Externamente, era un modelo de dulzura, humildad y mansedumbre y observancia de la Regla. Pero la alegría había desaparecido y su semblante tenía una tristeza mortal; su color rosado era ahora amarillento, los ojos hundidos, enflaquecida. Las Fundadoras supieron por Jesús, al comulgar, que la Madre Mariana ya estaba en su Infierno y que nadie podía aliviar su dolor. Les mostró donde estaba el corazón de la Madre Mariana: oculto en Su Sagrado Corazón y custodiado por su Madre Inmaculada; habiendo quedado totalmente impedida su dueña, por lo tanto, de amarlo y conversar con Él. La oración mental practicada en Comunidad, se convirtió para ella en un tormento cruel. Durante sus cinco años de Infierno, el único que supo de estos padecimientos, y quien posteriormente los narró en forma verídica y exacta, fue su Director Espiritual, quien la mandaba a comulgar por Obediencia. El Padre Confesor, en cambio, no entendía lo que pasaba en su alma y la reprendía severamente.

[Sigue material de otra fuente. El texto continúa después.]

(** [filter_caller_env] splits the caller's variables without losing,
    adding or reordering any: a variable is passed, value included, exactly
    when its name is not dangerous (none of the loader, runtime and
    configuration prefixes, none of the listed names), and every other one is
    reported as dropped with its reason. *)
Theorem filter_caller_env_spec env :
  let '(passed, dropped) := filter_caller_env env in
  passed `sublist_of` env
  /\ (forall k v, (k, v) ∈ passed <-> (k, v) ∈ env /\ ~ dangerous k)
  /\ (forall k r, (k, r) ∈ dropped <-> (exists v, (k, v) ∈ env) /\ drop_reason k = Some r)
  /\ (forall k r, (k, r) ∈ dropped -> dangerous k)
  /\ length env = (length passed + length dropped)%nat.
Proof.
  unfold filter_caller_env. rewrite filter_loop_spec. simpl.
  assert (Hd : forall k r, (k, r) ∈ omap (fun kv => pair kv.1 <$> drop_reason kv.1) env
    <-> (exists v, (k, v) ∈ env) /\ drop_reason k = Some r).
  { intros k r. rewrite list_elem_of_omap. split.
    - intros ([k' v] & Hin & E). simpl in E. destruct (drop_reason k') eqn:Er; inv E. eauto.
    - intros [[v Hin] Er]. exists (k, v). simpl. by rewrite Er. }
  split_and!; [apply sublist_filter| |exact Hd|..].
  - intros k v. pose proof (filter_caller_env_passed env k v) as Hp.
    unfold filter_caller_env in Hp. by rewrite filter_loop_spec in Hp.
  - intros k r H. apply Hd in H as [_ Hr].
    destruct (decide (drop_reason k = None)) as [E|E]; [congruence|].
    rewrite drop_reason_dangerous in E. unfold dangerous in *.
    destruct (existsb (fun p => starts_with (bs p) k) DENIED_PREFIXES || one_of k DENIED_VARS) eqn:Eb.
    + rewrite orb_true_iff, one_of_spec, existsb_exists in Eb.
      destruct Eb as [(p & H1 & H2)|?]; [left|by right].
      exists p. by rewrite list_elem_of_In, <- starts_with_prefix.
    + apply drop_reason_None in Eb. congruence.
  - clear Hd. induction env as [|[k v] env IH]; [done|]. rewrite filter_cons. simpl.
    unfold omap in IH. destruct (drop_reason k); simpl; lia.
Qed.

(** The variables that carry the configuration of a launch. *)
Definition config_vars (profile : Profile) (hosts : list AllowedHost) (socket : option bytes)
  : list (bytes * bytes) :=
  match wrapper_env profile with Ok l => l | Err _ => [] end
  ++ match bridge_env (use_netns profile) socket with Ok (Some kv) => [kv] | _ => [] end
  ++ match unotify_env profile with Some kv => [kv] | None => [] end
  ++ match connect_proxy_env hosts with Ok (Some kv) => [kv] | _ => [] end.

Definition is_config (kv : bytes * bytes) : Prop := bs "ARAPUCA_" `prefix_of` kv.1.

Lemma config_key s v : starts_with (bs "ARAPUCA_") (bs s) = true -> is_config (bs s, v).
Proof. intros H. by apply starts_with_prefix. Qed.

Lemma config_vars_prefix profile hosts socket :
  Forall is_config (config_vars profile hosts socket).
Proof.
  unfold config_vars. repeat apply Forall_app_2.
  - unfold wrapper_env. bcase; [constructor|].
    repeat case_decide; repeat bcase; simpl;
      repeat (apply Forall_cons; [by apply config_key|]); constructor.
  - unfold bridge_env. destruct socket; [|constructor]. repeat bcase; try constructor.
    by apply config_key. constructor.
  - unfold unotify_env. bcase; repeat constructor. by apply config_key.
  - unfold connect_proxy_env. case_decide; [constructor|].
    destruct (connect_proxy_parts hosts); simpl; repeat constructor. by apply config_key.
Qed.

(** C29: a caller cannot configure the sandbox: no variable that passes the
    filter has the name of a variable with which the launcher configures the
    wrapper, whatever the profile, the allowed hosts and the proxy socket. *)
Theorem caller_env_cannot_configure env profile hosts socket k v :
  (k, v) ∈ (filter_caller_env env).1 -> k ∉ (config_vars profile hosts socket).*1.
Proof.
  rewrite filter_caller_env_passed. intros [_ Hd] Hin. apply Hd. left.
  exists "ARAPUCA_"%string. split; [apply list_elem_of_here|].
  apply list_elem_of_fmap in Hin as ([k' v'] & -> & Hin).
  pose proof (config_vars_prefix profile hosts socket) as HF.
  rewrite List.Forall_forall in HF. apply (HF (k', v')), list_elem_of_In, Hin.
Qed.

Lemma caller_env_cannot_configure_witness :
  (bs "MY_TOKEN", bs "x") ∈ (filter_caller_env [(bs "ARAPUCA_WRAPPER", bs "0"); (bs "MY_TOKEN", bs "x")]).1
  /\ bs "MY_TOKEN" ∉ (config_vars {| isolation := IsoProcess; read_paths := [bs "/usr"];
       write_paths := []; max_memory_mb := 0; max_cpu_pct := 0; max_pids := 0;
       cgroup_policy := Required; cpu_timeout_secs := 9; max_file_size_mb := 1;
       max_open_files := 0; allow_exec := false; use_netns := true; use_pidns := false;
       dns_capture := false; lpac := false; seccomp_profile := Strict;
       audit_file_access := true; audit_network := true; seccomp_debug := false;
       allow_proxy_env := false; allow_keychain := false |} [] (Some (bs "/run/p"))).*1.
Proof.
  assert (H : (bs "MY_TOKEN", bs "x") ∈
    (filter_caller_env [(bs "ARAPUCA_WRAPPER", bs "0"); (bs "MY_TOKEN", bs "x")]).1)
    by (apply list_elem_of_In; vm_compute; left; reflexivity).
  split; [exact H|]. eapply caller_env_cannot_configure. exact H.
Defined.

(** ** Round trips between launcher and wrapper *)

Lemma lossy_valid s : Utf8.valid s = true -> Utf8.lossy s = s.
Proof. rewrite Utf8.valid_decode. intros [l Hl]. by eapply Utf8.lossy_decode. Qed.

Lemma dec_no c n : 0 <= n -> ~ (48 <= c <= 57) -> Forall (fun x => x <> c) (dec n).
Proof.
  intros Hn Hc. destruct (dec_digits n Hn) as [H _].
  eapply Forall_impl; [|exact H]. intros; simpl in *; lia.
Qed.

Lemma dec_ascii n : 0 <= n -> Forall (fun c => 0 <= c < 128) (dec n).
Proof.
  intros Hn. destruct (dec_digits n Hn) as [H _].
  eapply Forall_impl; [|exact H]. intros; simpl in *; lia.
Qed.

(** The proxy bridge variable survives the trip: whenever the launcher
    encodes a (non-empty, UTF-8) socket path, the wrapper decodes the fixed
    bridge port and exactly that path. *)
Theorem bridge_env_roundtrip socket k v :
  Utf8.valid socket = true -> socket <> [] ->
  bridge_env true (Some socket) = Ok (Some (k, v)) ->
  k = bs "ARAPUCA_PROXY_BRIDGE" /\ parse_bridge_env (Some v) = Ok (Some (BRIDGE_PORT, socket)).
Proof.
  intros Hv Hne H. unfold bridge_env in H. cbn [negb] in H. rewrite lossy_valid in H by done.
  destruct (contains 58 socket); [done|].
  assert (v = dec BRIDGE_PORT ++ bs ":" ++ socket) as -> by congruence.
  split; [congruence|]. clear H k.
  unfold parse_bridge_env, env_var.
  assert (Hval : Utf8.valid (dec BRIDGE_PORT ++ bs ":" ++ socket) = true).
  { apply Utf8.valid_app; [by apply Utf8.valid_ascii, dec_ascii|]. by apply Utf8.valid_app. }
  rewrite Hval.
  assert (Es : split_once 58 (dec BRIDGE_PORT ++ bs ":" ++ socket) = Some (dec BRIDGE_PORT, socket)).
  { apply split_once_Some. split; [done|]. apply dec_no; unfold BRIDGE_PORT; lia. }
  rewrite Es, decide_False by done. unfold parse_u16. by rewrite parse_dec.
Qed.

Lemma bridge_env_roundtrip_witness :
  bridge_env true (Some (bs "/tmp/p.sock"))
    = Ok (Some (bs "ARAPUCA_PROXY_BRIDGE", bs "18080:/tmp/p.sock"))
  /\ parse_bridge_env (Some (bs "18080:/tmp/p.sock")) = Ok (Some (18080, bs "/tmp/p.sock")).
Proof.
  split; [vm_compute; reflexivity|].
  apply (bridge_env_roundtrip (bs "/tmp/p.sock") (bs "ARAPUCA_PROXY_BRIDGE"));
    [vm_compute; reflexivity|discriminate|vm_compute; reflexivity].
Defined.

(** The unotify configuration survives the trip: the wrapper decodes
    exactly the audit flags of the profile, with network enforcement and the
    bridge port present precisely when network auditing runs inside a network
    namespace, and the variable is absent only when no auditing is asked
    for. *)
Theorem unotify_env_roundtrip p :
  match unotify_env p with
  | None => audit_file_access p = false /\ audit_network p = false
  | Some (_, v) => parse_unotify_config (Some v) = Some {|
      cfg_file_access := audit_file_access p;
      cfg_network := audit_network p;
      cfg_bridge_port := if audit_network p && use_netns p then Some BRIDGE_PORT else None;
      cfg_dns_port := if dns_capture p && use_netns p then Some 53 else None;
      cfg_enforce_network := audit_network p && use_netns p |}
  end.
Proof.
  unfold unotify_env.
  destruct (audit_file_access p), (audit_network p), (use_netns p), (dns_capture p);
    first [done|vm_compute; reflexivity].
Qed.

(** A hostname as the command line accepts it: ASCII letters, digits, dashes
    and dots; and a usable port. *)
Definition hostname_char (c : Z) : Prop :=
  (48 <= c <= 57) \/ (65 <= c <= 90) \/ (97 <= c <= 122) \/ c = 45 \/ c = 46.
Definition valid_host (h : AllowedHost) : Prop :=
  Forall hostname_char (host h) /\ 1 <= port h <= 65535.

Definition is_hostname_char (c : Z) : bool := is_ascii_alphanumeric c || (c =? 45) || (c =? 46).

Lemma is_hostname_char_spec c : is_hostname_char c = true <-> hostname_char c.
Proof.
  unfold is_hostname_char, is_ascii_alphanumeric, is_ascii_digit, is_ascii_upper,
    is_ascii_lower, hostname_char. lia.
Qed.

Lemma valid_host_bool h :
  forallb is_hostname_char (host h) && (1 <=? port h) && (port h <=? 65535) = true -> valid_host h.
Proof.
  intros H. bsplit. split; [|lia]. apply List.Forall_forall. intros c Hc.
  apply is_hostname_char_spec. rewrite forallb_forall in H. auto.
Qed.

Definition entry_of (h : AllowedHost) : bytes := host h ++ bs ":" ++ dec (port h).

Lemma hostname_visible c : hostname_char c \/ c = 58 \/ 48 <= c <= 57 ->
  0 <= c < 128 /\ is_whitespace c = false /\ c <> 44.
Proof. unfold hostname_char, is_whitespace. lia. Qed.

Lemma entry_visible h : valid_host h ->
  Forall (fun c => 0 <= c < 128 /\ is_whitespace c = false /\ c <> 44) (entry_of h).
Proof.
  intros [Hh Hp]. unfold entry_of. repeat apply Forall_app_2.
  - eapply Forall_impl; [|exact Hh]. intros c Hc. apply hostname_visible. by left.
  - apply Forall_cons; [apply hostname_visible; by right; left|constructor].
  - destruct (dec_digits (port h)) as [Hd _]; [lia|].
    eapply Forall_impl; [|exact Hd]. intros c Hc. apply hostname_visible. by right; right.
Qed.

Lemma trim_visible s :
  Forall (fun c => 0 <= c < 128 /\ is_whitespace c = false /\ c <> 44) s -> trim s = s.
Proof.
  intros H.
  assert (Ha : Forall (fun c => 0 <= c < 128) s) by (eapply Forall_impl; [|exact H]; by intros c (? & ? & ?)).
  apply trim_solid; [by apply Utf8.valid_ascii|].
  unfold Utf8.chars. rewrite Utf8.decode_ascii by done. simpl. split.
  - destruct H as [|c s Hc]; [done|]. apply Hc.
  - apply Forall_reverse in H. destruct (reverse s) as [|c r]; [done|]. inv H. tauto.
Qed.

Lemma entry_split h : valid_host h -> rsplit_once 58 (entry_of h) = Some (host h, dec (port h)).
Proof.
  intros [_ Hp]. apply rsplit_once_Some. split; [done|]. apply dec_no; lia.
Qed.

Lemma connect_proxy_loop_entries hosts : Forall valid_host hosts ->
  connect_proxy_loop (map entry_of hosts) = Ok hosts.
Proof.
  induction 1 as [|h hosts Hh _ IH]; [done|]. cbn [map connect_proxy_loop].
  rewrite trim_visible by by apply entry_visible.
  rewrite decide_False by (unfold entry_of; by destruct (host h)).
  rewrite entry_split by done. destruct Hh as [_ Hp].
  unfold parse_u16. rewrite parse_dec by lia. bcase; [lia|]. rewrite IH. by destruct h.
Qed.

Lemma connect_proxy_parts_entries hosts : Forall valid_host hosts ->
  connect_proxy_parts hosts = Ok (map entry_of hosts).
Proof.
  induction 1 as [|h hosts [Hh _] _ IH]; [done|]. simpl.
  assert (E : forall c, c = 44 \/ c = 58 -> contains c (host h) = false).
  { intros c Hc. apply contains_false. eapply Forall_impl; [|exact Hh].
    unfold hostname_char. intros; simpl in *; lia. }
  rewrite !E by lia. simpl. by rewrite IH.
Qed.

La antigua Monja rebelde, convertida, era tentada por las inobservantes, pero ella se refugiaba en la Madre Mariana, quien la aconsejaba con dulzura, sin dejar traslucir su tormento interior. Terminaron los tres años de Priorato de la Madre Valenzuela (la entrada al Infierno de la Madre Mariana había transcurrido al término del primer año de su Priorato), y fue elegida como nueva Priora la Madre Inés Zorrilla. La Madre Mariana no fue electa pues su aspecto físico era el de una persona consumida y enferma, no apta para sobrellevar el duro cargo de Priora. Durante los festejos, alegró a su Comunidad tocando el arpa y cantando con melodiosa voz, sin ella sentir el menor consuelo, y sintiendo más bien aumentar el odio en su alma.
Transcurrieron los tres años de Priorato de la Madre Zorrilla. Concluido éste, se llamó a elecciones nuevamente, y salió elegida la Madre Valenzuela. La Madre Mariana tampoco fue tomada en cuenta esta vez, pues para esta época ya lucía como un cadáver viviente.